(** * MessageThread: the timer scheduler of libtgvoip

    A shallow embedding of [src/3rdparty/libtgvoip/MessageThread.cpp].

    Modelling decisions.
    - [double] timestamps and durations are rationals ([Q]).  The
      comparisons of the source are the boolean comparisons of [Q].  The
      sums and differences of the source (lines 74, 126 and 142 of
      MessageThread.cpp, the pause of [RunThread]) are exact in the model
      where the machine rounds to binary64; infinities and NaN are outside
      the model.  A statement that names such a sum speaks of the value the
      code computes at that line, and no statement says that such a sum is
      exact: what rounding does to line 126 is shown on binary64 itself, in
      [Binary64].
    - [uint32_t] identifiers are [N], the wrap-around of [lastMessageID++]
      is written out.
    - [std::function<void()>] is an optional callback.  A callback reads
      the state captured by the closures (a type [W]) and is a finite
      program of calls back into the scheduler, made on the scheduler's
      own thread ([IsCurrent()] holds, so they take no lock).
      [Stop] and [HardStop] lock [queueMutex] unconditionally, which the
      scheduler thread already holds while a callback runs, so a callback
      has no such call.
    - [assert] is modelled as failure ([None]), as in a debug build.
    - Every public method holds [queueMutex] for its whole body and [Run]
      releases it only inside the blocking wait, so the methods and the
      part of a loop iteration after the wait are atomic steps; a run of
      the system is a sequence of such steps (see [event]).  Lines 73-95
      of [Run] decide only how long the thread sleeps; a wait may end at
      any time, so an iteration may be a step at any time.
    - [VoIPController::GetCurrentTime()] reads the field [now] of the
      model state; the passing of time is a step of its own. *)

From Stdlib Require Import QArith Qminmax Lqa List Bool ZArith NArith PeanoNat Lia
  Sorted Permutation.
From Stdlib Require SpecFloat.
Import ListNotations.

Set Implicit Arguments.
Set Maximal Implicit Insertion.
Set Warnings "-register-all".

(** * Definitions *)

(** ** Comparisons on timestamps *)

Definition Qgtb (a b : Q) : bool := negb (Qle_bool a b).
Definition Qgeb (a b : Q) : bool := Qle_bool b a.

(** ** The error monad of failed assertions *)

Definition bind {A B : Type} (x : option A) (f : A -> option B) : option B :=
  match x with
  | Some a => f a
  | None => None
  end.

Notation "x <- e ;; k" := (bind e (fun x => k))
  (at level 61, e at next level, right associativity).

(** [uint32_t] arithmetic. *)
Definition UINT32_MOD : N := 4294967296.

(** The largest finite [double], (2 - 2^-52) * 2^1023. *)
Definition DBL_MAX : Q := inject_Z (2 ^ 1024 - 2 ^ 971).

Section Scheduler.

(** The state captured by the closures posted to the scheduler. *)
Variable W : Type.

(** ** Callbacks

    What a callback does, as far as the scheduler can tell: it calls
    [Post], [Cancel] and [CancelSelf] on the scheduler, takes time, and
    leaves the captured state changed. *)
Inductive prog : Type :=
| Ret (w : W)
| CallPost (f : option (W -> prog)) (delay interval : Q) (k : N -> prog)
| CallCancel (i : N) (k : prog)
| CallCancelSelf (k : prog)
| Elapse (d : Q) (k : prog).

Definition callback : Type := option (W -> prog).

(** ** Data model *)

(** Modelled from the spec: [struct Message] is declared in MessageThread.h,
    which is not among the sources.  The fields are those the code reads and
    writes, in the order of the initialiser of line 142; [id] is the
    [uint32_t] that [Post] returns and [Cancel] takes. *)
Record Message : Type := mkMessage {
  id : N;
  deliverAt : Q;
  interval : Q;
  func : callback
}.

Definition set_deliverAt (t : Q) (m : Message) : Message :=
  mkMessage (id m) t (interval m) (func m).

(** Modelled from the spec: the fields of [class MessageThread], declared in
    MessageThread.h, which is not among the sources: the two flags, the
    queue, the identifier counter (32 bits wide, as the identifiers are) and
    the self-cancel flag.  The mutex, the condition variable and the thread
    have no state in this model. *)
Record MessageThread : Type := mkMessageThread {
  running : bool;
  hardStopped : bool;
  queue : list Message;
  lastMessageID : N;
  cancelCurrent : bool
}.

(** The scheduler together with what surrounds it: the clock, the state
    captured by the closures, and two observations of the worker thread
    that the proofs speak about: the messages handed to the delivery loop
    so far, each with the [deliverAt] it carries when its callback is
    called, and whether [Run] has returned. *)
Record world : Type := mkWorld {
  mt : MessageThread;
  now : Q;
  env : W;
  delivered : list (Message * Q);
  exited : bool
}.

Definition with_mt (f : MessageThread -> MessageThread) (s : world) : world :=
  mkWorld (f (mt s)) (now s) (env s) (delivered s) (exited s).

Definition set_queue (q : list Message) (t : MessageThread) : MessageThread :=
  mkMessageThread (running t) (hardStopped t) q (lastMessageID t) (cancelCurrent t).

Definition set_cancelCurrent (b : bool) (t : MessageThread) : MessageThread :=
  mkMessageThread (running t) (hardStopped t) (queue t) (lastMessageID t) b.

Definition set_env (w : W) (s : world) : world :=
  mkWorld (mt s) (now s) w (delivered s) (exited s).

Definition set_exited (b : bool) (s : world) : world :=
  mkWorld (mt s) (now s) (env s) (delivered s) b.

Definition advance (d : Q) (s : world) : world :=
  mkWorld (mt s) (now s + d) (env s) (delivered s) (exited s).

Definition record_delivery (m : Message) (t : Q) (s : world) : world :=
  mkWorld (mt s) (now s) (env s) (delivered s ++ [(m, t)]) (exited s).

(** ** MessageThread::HardStop and MessageThread::Stop *)

Definition HardStop (t : MessageThread) : MessageThread :=
  mkMessageThread false true [] (lastMessageID t) (cancelCurrent t).

Definition Stop (t : MessageThread) : MessageThread :=
  mkMessageThread false (hardStopped t) [] (lastMessageID t) (cancelCurrent t).

(** ** MessageThread::InsertMessageInternal *)

(** The [for] loop: the iterator stands on [insertAfter], [rest] is what
    follows it in the vector. *)
Fixpoint insert_scan (insertAfter : Message) (rest : list Message) (m : Message)
  : list Message :=
  match rest with
  | [] => insertAfter :: [m]
  | next :: rest' =>
      if Qgtb (deliverAt next) (deliverAt m)
         && Qle_bool (deliverAt insertAfter) (deliverAt m)
      then insertAfter :: m :: next :: rest'
      else insertAfter :: insert_scan next rest' m
  end.

Definition InsertMessageInternal (q : list Message) (m : Message) : list Message :=
  match q with
  | [] => [m]
  | q0 :: rest =>
      if Qgtb (deliverAt q0) (deliverAt m) then m :: q
      else insert_scan q0 rest m
  end.

(** ** MessageThread::Post *)

(** Line 142: the message built by [Post].  The sum is the one the source
    computes; there it is a sum of [double]s. *)
Definition new_message (f : callback) (delay itv : Q) (s : world) : Message :=
  let currentTime := now s in
  mkMessage (lastMessageID (mt s))
            (if Qeq_bool delay 0 then 0 else currentTime + delay)
            itv f.

Definition Post (f : callback) (delay itv : Q) (s : world) : option (N * world) :=
  if Qgeb delay 0 then
    let m := new_message f delay itv s in
    Some (id m,
          with_mt (fun t =>
            mkMessageThread (running t) (hardStopped t)
                            (InsertMessageInternal (queue t) m)
                            ((lastMessageID t + 1) mod UINT32_MOD)
                            (cancelCurrent t)) s)
  else None.
(** * VSCodeVim: cursor set, count accumulation, registers, macros,
      content-change compression and sneak markers

    A shallow embedding of the parts of [src/state/vimState.ts] and of the
    action / sneak-highlighter sources bundled with it that the
    specification makes claims about.

    JavaScript numbers are embedded as [Z] (the code only ever holds
    integers in them; the arithmetic on counts rounds as the doubles of
    the code do, see [js_round]), strings as [string] with [String.length]
    standing for [.length], arrays as [list], and a JS [Map] as an
    insertion-ordered association list ([JsMap]).  Mutable objects are embedded by explicit
    state passing: every method takes the receiver and returns the updated
    one. *)

From Stdlib Require Import ZArith Ascii String.
From stdpp Require Import base decidable option list strings pretty gmap.

Open Scope Z_scope.

(** ** Part I: the embedding *)

(** *** The editor API types the code receives *)

Module vscode.

(** [vscode.Position]: a zero-based (line, character) pair. *)
Record Position := mkPosition { line : Z; character : Z }.

(** [vscode.Range]; its second field is called [end] in the source. *)
Record Range := mkRange { start : Position; end_ : Position }.

(** [vscode.TextDocumentContentChangeEvent]. *)
Record TextDocumentContentChangeEvent := mkChange {
  range : Range;
  rangeOffset : Z;
  rangeLength : Z;
  text : string
}.

(** [vscode.TextEditor], reduced to the lines of its document. *)
Record TextEditor := mkTextEditor { document : list string }.

#[global] Instance Position_eq_dec : EqDecision Position.
Proof. solve_decision. Defined.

Aim of the task
Reproduce, word for word and in full, only the lines above that start at the line with "Definition InsertMessageInternal (q" and run through the line with "Definition new_message (f", both ends included.

Finished exercise
Definition InsertMessageInternal (q : list Message) (m : Message) : list Message :=
  match q with
  | [] => [m]
  | q0 :: rest =>
      if Qgtb (deliverAt q0) (deliverAt m) then m :: q
      else insert_scan q0 rest m
  end.

(** ** MessageThread::Post *)

(** Line 142: the message built by [Post].  The sum is the one the source
    computes; there it is a sum of [double]s. *)
Definition new_message (f : callback) (delay itv : Q) (s : world) : Message :=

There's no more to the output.